Grossman delivered the key address at a nighttime rally Nov. 4 in memory of slain Prime Minister Yitzhak Rabin, speaking for a half-hour to a crowd estimated at 100,000.
He brought with him not just an intellectual's gravitas but the sorrow of a bereaved parent: Grossman lost a son, Uri, in the final offensive of the summer war against Hezbollah, a war Grossman had urged the Olmert government to cut short.
Grossman called on Israelis to be mindful of a national dream of a Zionism bringing peace and progress and that seems, to many, to be slipping away.
"One of the most disturbing feelings exacerbated by the recent war was the feeling that in these days there is no king in Israel, that our leadership—our political and military leadership—is vapid," he said.
Speaking at the site of Rabin's assassination in 1995 by a far-right zealot opposed to his intended rapprochement with the Palestinians, Grossman painted a portrait of the late prime minister as a man who reluctantly engaged a historical enemy of Israel because he felt there was no alternative. Others, however, believe Rabin made a catastrophic mistake by empowering and even arming a Palestinian national movement that never took its peace commitments seriously and remained committed to Israel's destruction.
Like Rabin, Grossman said, current Prime Minister Ehud Olmert should make a peace offer to the Palestinians, bypassing their hardline Hamas government. Israel also should not be deaf to diplomatic overtures from Syria, Grossman argued.
The next day, Olmert anounced at his weekly Cabinet meeting, "We have informed the world that we do not intend to countenance continued Kassam rocket barrages against Sderot and other surrounding Israeli communities."
He added, "We will take the necessary measures to significantly diminish them and prevent terrorist operations. Thus we have said, thus we are doing and thus we will continue to do."
Critics have accused Olmert of trying to look tough in Gaza to make up for the failings of the 34-day war in Lebanon.
"Israel flexed an enormous military muscle, but what was revealed behind it was its fragility and the limitations of its capability," Grossman said. "Simple human compassion has the power of a natural element, particularly in a situation of deadlock and hostility."
Grossman's rebuke hit its mark with at least one member of the government—Labor Minister Eitan Cabel, who attended the rally alongside Vice Premier Shimon Peres and other political notables.
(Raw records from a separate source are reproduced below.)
(* ===== verification/_CoqProject ===== *)
-Q . S2P
Prelude.v
Binary64.v
PyNum.v
Config.v
Image.v
Detector.v
Solidity.v
Classifier.v
Cropper.v
Border.v
Renderer.v
Extensional.v
Pipeline.v
Names.v
Narration.v
Sheet.v
Page.v
Scanner.v
Batch.v
Run.v
Disk.v
Program.v
Transcript.v
Output.v
Scenario.v
(** ** The binade of a rational *)
Lemma Qabs_frac x : Qabs x == inject_Z (Z.abs (Qnum x)) / inject_Z (Zpos (Qden x)).
Proof. destruct x as [n d]. cbn [Qabs Qnum Qden]. apply Qmake_Qdiv. Qed.

Lemma log2_bounds n : (0 < n)%Z ->
  pow2 (Z.log2 n) <= inject_Z n < pow2 (Z.log2 n + 1).
Proof.
  intros H. pose proof (Z.log2_spec n H) as [L U]. pose proof (Z.log2_nonneg n).
  rewrite !pow2_Z by lia. rewrite <- Zle_Qle, <- Zlt_Qlt.
  replace (Z.log2 n + 1)%Z with (Z.succ (Z.log2 n)) by lia. auto.
Qed.

(** [ilog2 x] is the exponent of the binade of [x]. *)
Lemma ilog2_spec x : ~ x == 0 -> pow2 (ilog2 x) <= Qabs x < pow2 (ilog2 x + 1).
Proof.
  intros Hx. unfold ilog2.
  set (n := Z.abs (Qnum x)). set (d := Zpos (Qden x)).
  assert (Hn : (0 < n)%Z).
  { destruct (Z.eq_dec (Qnum x) 0) as [E|E]; [exfalso|subst n; lia].
    apply Hx. unfold Qeq. cbn. lia. }
  assert (Hd : (0 < d)%Z) by (subst d; lia).
  pose proof (log2_bounds n Hn) as [Ln Un]. pose proof (log2_bounds d Hd) as [Ld Ud].
  set (k := (Z.log2 n - Z.log2 d)%Z) in *.
  assert (Pd : 0 < inject_Z d) by (change (inject_Z 0 < inject_Z d); now rewrite <- Zlt_Qlt).
  assert (Ex : Qabs x * inject_Z d == inject_Z n).
  { rewrite Qabs_frac. fold n d. field. lra. }
  assert (Lo : pow2 (k - 1) < Qabs x).
  { apply Qmult_lt_r with (z := inject_Z d); [assumption|]. rewrite Ex.
    apply Qlt_le_trans with (pow2 (k - 1) * pow2 (Z.log2 d + 1)).
    - apply Qmult_lt_l; [apply pow2_pos | assumption].
    - rewrite <- pow2_add. now replace (k - 1 + (Z.log2 d + 1))%Z with (Z.log2 n) by lia. }
  assert (Hi : Qabs x < pow2 (k + 1)).
  { apply Qmult_lt_r with (z := inject_Z d); [assumption|]. rewrite Ex.
    apply Qlt_le_trans with (pow2 (Z.log2 n + 1)); [assumption|].
    replace (Z.log2 n + 1)%Z with (k + 1 + Z.log2 d)%Z by lia. rewrite pow2_add.
    apply Qmult_le_l; [apply pow2_pos | assumption]. }
  destruct (Qle_bool (pow2 k) (Qabs x)) eqn:E.
  - apply Qle_bool_iff in E. split; assumption.
  - assert (Qabs x < pow2 k).
    { apply Qnot_le_lt. intros C. apply Qle_bool_iff in C. congruence. }
    replace (k - 1 + 1)%Z with k by lia. split; [apply Qlt_le_weak|]; assumption.
Qed.
(* ===== verification/Image.v ===== *)
(** * Image: rasters and the operations of the imaging library

    The program works on Pillow images.  A [raster A] is a width, a height
    and the pixel at each coordinate; an [image] is an RGBA picture, the
    mode [resize_card] converts every file to (the detector and the
    classifier read [pixel_tuple[:3]] only, and [convert("RGB")] drops the
    alpha channel; the alpha channel is the mask of a paste), a [gray]
    image is mode "L".  Only the pixels inside the bounds carry
    meaning: [raster_eq] identifies rasters that agree there, and every
    operation respects it.

    The operations are those the source calls on images.  They are modelled
    from Pillow's documented behaviour, this code not being part of the
    repository: [getpixel]/[putpixel] ([PixelAccess] indexing, negative
    indices counted from the end, [IndexError] outside), [new], [crop]
    (regions outside the source are filled with zeros, an inverted box
    raises [ValueError]), [getbbox].  Resampling ([resize] with LANCZOS) and
    the enhancers of [ImageEnhance] compute on floats pixel by pixel; the
    model keeps them abstract behind the class [Imaging], which promises the
    size of their result and that they read the pixels of the picture only,
    and nothing about the colours. *)

From Stdlib Require Import ZArith List Bool Lia Morphisms Setoid.
Import ListNotations.
From S2P Require Import Prelude Binary64 PyNum.
Local Open Scope Z_scope.

(** ** Data *)

Record pixel : Type := RGBA { red : Z; green : Z; blue : Z; alpha : Z }.

(** The zeros the library fills with, and the two opaque colours of the
    synthetic pictures. *)
Definition transparent : pixel := RGBA 0 0 0 0.
Definition black : pixel := RGBA 0 0 0 255.
Definition white : pixel := RGBA 255 255 255 255.

Record raster (A : Type) : Type := Raster {
  width : Z;
  height : Z;
  px : Z -> Z -> A
}.
Arguments Raster {A} width height px.
Arguments width {A} r.
Arguments height {A} r.
Arguments px {A} r x y.

Definition image : Type := raster pixel.
Definition gray : Type := raster Z.

(** A box [(left, upper, right, lower)], exclusive on the high side. *)
Record box : Type := Box { x0 : Z; y0 : Z; x1 : Z; y1 : Z }.

Definition size {A} (r : raster A) : Z * Z := (width r, height r).

Definition in_bounds {A} (r : raster A) (x y : Z) : bool :=
  (0 <=? x) && (x <? width r) && (0 <=? y) && (y <? height r).

(** Sizes are never negative. *)
Definition wf_raster {A} (r : raster A) : Prop := 0 <= width r /\ 0 <= height r.

(** Agreement on size and on every pixel inside the bounds. *)
Definition raster_eq {A} (r s : raster A) : Prop :=
  width r = width s /\ height r = height s /\
  forall x y, 0 <= x < width r -> 0 <= y < height r -> px r x y = px s x y.

(** Results that agree up to [raster_eq]. *)
Definition result_eq {A} (m n : result (raster A)) : Prop :=
  match m, n with
  | Ok r, Ok s => raster_eq r s
  | Raise e, Raise e' => e = e'
  | _, _ => False
  end.

(** ** Pixel access *)

(** An index of a [PixelAccess]: a negative one counts from the end. *)
Definition wrap_index (n i : Z) : Z := if i <? 0 then n + i else i.

(** [pixels[x, y]] *)
Definition getpixel {A} (r : raster A) (x y : Z) : result A :=
  let x := wrap_index (width r) x in
  let y := wrap_index (height r) y in
  if in_bounds r x y then Ok (px r x y) else Raise IndexError.

(** [pixels[x, y] = v] *)
Definition putpixel {A} (r : raster A) (x y : Z) (v : A) : result (raster A) :=
  let x := wrap_index (width r) x in
  let y := wrap_index (height r) y in
  if in_bounds r x y
  then Ok (Raster (width r) (height r)
             (fun x' y' => if (x' =? x) && (y' =? y) then v else px r x' y'))
  else Raise IndexError.

(** ** Construction *)

(** [Image.new(mode, size, color)] *)
Definition new {A} (sz : Z * Z) (color : A) : result (raster A) :=
  if (fst sz <? 0) || (snd sz <? 0) then Raise ValueError
  else Ok (Raster (fst sz) (snd sz) (fun _ _ => color)).

(** [image.copy()] *)
Definition copy {A} (r : raster A) : raster A := r.

(** [image.crop(box)] *)
Definition crop (im : image) (b : box) : result image :=
  if (x1 b <? x0 b) || (y1 b <? y0 b) then Raise ValueError
  else Ok (Raster (x1 b - x0 b) (y1 b - y0 b)
             (fun x y =>
                if in_bounds im (x0 b + x) (y0 b + y)
                then px im (x0 b + x) (y0 b + y)
                else transparent)).

(** ** Bounding box of the non-zero pixels

    [image.getbbox()]: the smallest box holding every non-zero pixel, or
    [None] for an image without any.  Its left bound is the first column
    with a non-zero pixel, its right bound one past the last such column,
    and likewise for the rows. *)

Definition nonzero (v : Z) : bool := negb (v =? 0).

Definition col_has_data (m : gray) (x : Z) : bool :=
  existsb (fun y => nonzero (px m x y)) (range 0 (height m)).

Definition row_has_data (m : gray) (y : Z) : bool :=
  existsb (fun x => nonzero (px m x y)) (range 0 (width m)).

Definition getbbox (m : gray) : option box :=
  match find (col_has_data m) (range 0 (width m)),
        find (col_has_data m) (range_down (width m - 1) (-1)),
        find (row_has_data m) (range 0 (height m)),
        find (row_has_data m) (range_down (height m - 1) (-1)) with
  | Some l, Some r, Some u, Some d => Some (Box l u (r + 1) (d + 1))
  | _, _, _, _ => None
  end.

(** ** Resampling and enhancement *)

Class Imaging : Type := {
  (** the resampling kernel, for a target of positive size *)
  resample : image -> Z -> Z -> image;
  (** [ImageEnhance.Brightness(im).enhance(factor)] *)
  enhance_brightness : image -> number -> image;
  (** [ImageEnhance.Color(im).enhance(factor)] *)
  enhance_color : image -> number -> image;
  resample_width : forall im w h, width (resample im w h) = w;
  resample_height : forall im w h, height (resample im w h) = h;
  enhance_brightness_size : forall im f, size (enhance_brightness im f) = size im;
  enhance_color_size : forall im f, size (enhance_color im f) = size im;
  (** the three operations read the pixels of the picture and nothing else *)
  resample_ext : forall im im' w h,
    raster_eq im im' -> raster_eq (resample im w h) (resample im' w h);
  enhance_brightness_ext : forall im im' f,
    raster_eq im im' -> raster_eq (enhance_brightness im f) (enhance_brightness im' f);
  enhance_color_ext : forall im im' f,
    raster_eq im im' -> raster_eq (enhance_color im f) (enhance_color im' f)
}.

(** [image.resize(size, Image.Resampling.LANCZOS)] *)
Definition resize `{Imaging} (im : image) (sz : Z * Z) : result image :=
  if (fst sz <? 1) || (snd sz <? 1) then Raise ValueError
  else Ok (resample im (fst sz) (snd sz)).

(** Nearest-neighbour resampling and enhancers that leave the colours
    alone: an implementation of the interface that computes. *)
Definition nearest (im : image) (w h : Z) : image :=
  Raster w h (fun x y =>
    let i := x * width im / w in
    let j := y * height im / h in
    if in_bounds im i j then px im i j else transparent).

Lemma nearest_ext im im' w h :
  raster_eq im im' -> raster_eq (nearest im w h) (nearest im' w h).
Proof.
  intros (Hw & Hh & Hp). repeat split; trivial. cbn. intros x y Hx Hy.
  unfold in_bounds. rewrite <- Hw, <- Hh.
  destruct (_ && _) eqn:B; [|reflexivity]. apply Hp; zlia.
Qed.

#[export] Instance nearest_imaging : Imaging := {|
  resample := nearest;
  enhance_brightness := fun im _ => im;
  enhance_color := fun im _ => im;
  resample_width := fun _ _ _ => eq_refl;
  resample_height := fun _ _ _ => eq_refl;
  enhance_brightness_size := fun _ _ => eq_refl;
  enhance_color_size := fun _ _ => eq_refl;
  resample_ext := nearest_ext;
  enhance_brightness_ext := fun _ _ _ E => E;
  enhance_color_ext := fun _ _ _ E => E
|}.

(** ** Synthetic pictures

    [framed w h b]: a [w] x [h] picture, white inside the box [b] and black
    around it: artwork in a solid frame. *)

Definition in_box (b : box) (x y : Z) : bool :=
  (x0 b <=? x) && (x <? x1 b) && (y0 b <=? y) && (y <? y1 b).

Definition framed (w h : Z) (b : box) : image :=
  Raster w h (fun x y => if in_box b x y then white else black).

(** A picture without content. *)
Definition new_black (w h : Z) : image := Raster w h (fun _ _ => black).

(** ** Abstract specification of a bounding box

    [is_bbox nz m b]: [b] lies inside the raster, every pixel selected by
    [nz] lies inside [b], and each of the four edges of [b] touches a
    selected pixel. *)

Definition inside (b : box) (x y : Z) : Prop :=
  x0 b <= x < x1 b /\ y0 b <= y < y1 b.

Record is_bbox {A} (nz : A -> bool) (m : raster A) (b : box) : Prop := {
  bbox_bounds : 0 <= x0 b < x1 b /\ x1 b <= width m /\ 0 <= y0 b < y1 b /\ y1 b <= height m;
  bbox_covers : forall x y, 0 <= x < width m -> 0 <= y < height m ->
                nz (px m x y) = true -> inside b x y;
  bbox_left : exists y, y0 b <= y < y1 b /\ nz (px m (x0 b) y) = true;
  bbox_right : exists y, y0 b <= y < y1 b /\ nz (px m (x1 b - 1) y) = true;
  bbox_top : exists x, x0 b <= x < x1 b /\ nz (px m x (y0 b)) = true;
  bbox_bottom : exists x, x0 b <= x < x1 b /\ nz (px m x (y1 b - 1)) = true
}.
(** The crop of a content box that lies in the picture: the box grown by
    the four back-projected borders, clamped to the picture; nothing is
    printed. *)
Lemma proportional_crop_box ow oh tw th e :
  0 <= BORDER_LEFT_PX p -> 0 <= BORDER_TOP_PX p ->
  0 <= BORDER_RIGHT_PX p -> 0 <= BORDER_BOTTOM_PX p ->
  0 <= x0 e < x1 e -> x1 e <= ow -> 0 <= y0 e < y1 e -> y1 e <= oh ->
  let scale_w :=
    NFloat (rn (inject_Z (Z.max 1 (tw - BORDER_LEFT_PX p - BORDER_RIGHT_PX p))
                / inject_Z (x1 e - x0 e))) in
  let scale_h :=
    NFloat (rn (inject_Z (Z.max 1 (th - BORDER_TOP_PX p - BORDER_BOTTOM_PX p))
                / inject_Z (y1 e - y0 e))) in
  exists kl kt kr kb,
    (keep_orig_border (BORDER_LEFT_PX p) scale_w = Ok kl /\
     keep_orig_border (BORDER_TOP_PX p) scale_h = Ok kt /\
     keep_orig_border (BORDER_RIGHT_PX p) scale_w = Ok kr /\
     keep_orig_border (BORDER_BOTTOM_PX p) scale_h = Ok kb) /\
    (0 <= kl /\ 0 <= kt /\ 0 <= kr /\ 0 <= kb) /\
    proportional_crop p ow oh tw th e
    = (Ok (CropTo (Box (Z.max 0 (x0 e - kl)) (Z.max 0 (y0 e - kt))
                       (Z.min ow (x1 e + kr)) (Z.min oh (y1 e + kb)))), []).
Proof.
  intros BL BT BR BB Hx Hx1 Hy Hy1 sw sh. unfold proportional_crop.
  replace (0 <? x1 e - x0 e) with true by zlia.
  replace (0 <? y1 e - y0 e) with true by zlia. cbn [andb].
  rewrite !content_scale_ok, !lbind_lift_Ok.
  replace (x1 e - x0 e =? 0) with false by zlia.
  replace (y1 e - y0 e =? 0) with false by zlia. fold sw sh.
  set (faw := Z.max 1 (tw - _ - _)) in *. set (fah := Z.max 1 (th - _ - _)) in *.
  destruct (keep_of_scale _ faw (x1 e - x0 e) BL) as (kl & El & Pl); try lia.
  destruct (keep_of_scale _ fah (y1 e - y0 e) BT) as (kt & Et & Pt); try lia.
  destruct (keep_of_scale _ faw (x1 e - x0 e) BR) as (kr & Er & Pr); try lia.
  destruct (keep_of_scale _ fah (y1 e - y0 e) BB) as (kb & Eb & Pb); try lia.
  fold sw in El, Er. fold sh in Et, Eb.
  exists kl, kt, kr, kb. split; [now repeat split|]. split; [now repeat split|].
  rewrite El, Et, Er, Eb, !lbind_lift_Ok.
  replace (Z.max 0 _ <? Z.min ow _) with true by zlia.
  replace (Z.max 0 _ <? Z.min oh _) with true by zlia.
  reflexivity.
Qed.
"I haven't heard a speech like that in years, and it is important to listen to it because it expresses the feelings of large sectors of our nation. Even though he spoke harshly, we mustn't dismiss him and we mustn't ignore him," Cabel told Ma'ariv.
With his popularity waning, Olmert has surprised friend and foe alike by bringing Avigdor Lieberman into his government. Lieberman's right-wing Yisrael Beiteinu Party advocates annexing Jewish settlements in the West Bank while ceding Israeli Arab communities to the jurisdiction of a future Palestinian state in what Lieberman describes as partition along ethnic lines.
His appointment prompted the resignation of a Labor Party minister, Ofir Pines-Paz. At the Rabin rally, Grossman described it as "the appointment of that recidivist pyromaniac to manage the fire-fighting service of the state."
Lieberman was quick to rebuff the remarks. In an interview with Israel's Army Radio the next day, he wrote off the rally.
"Instead of seeing an event of national reconciliation, we received obvious left-wing political fulmination," he said.
A Rabin memorial speech given separately by the prime minister suggests he should not be discounted as a potential peacemaker. Speaking at the Knesset, Olmert urged Palestinians to abandon their hostility toward Israel before it's too late.
"We want to find a solution to the ongoing conflict between us," Olmert said. "For 44 years you have been trying to ignore reality. Look how bad your situation is. Think for a moment where you find yourselves. If you continue with terror and hate, and if you continue to press the trigger, it will be a pity, a pity. Bad and bitter will be your fate. Consider your moves very carefully."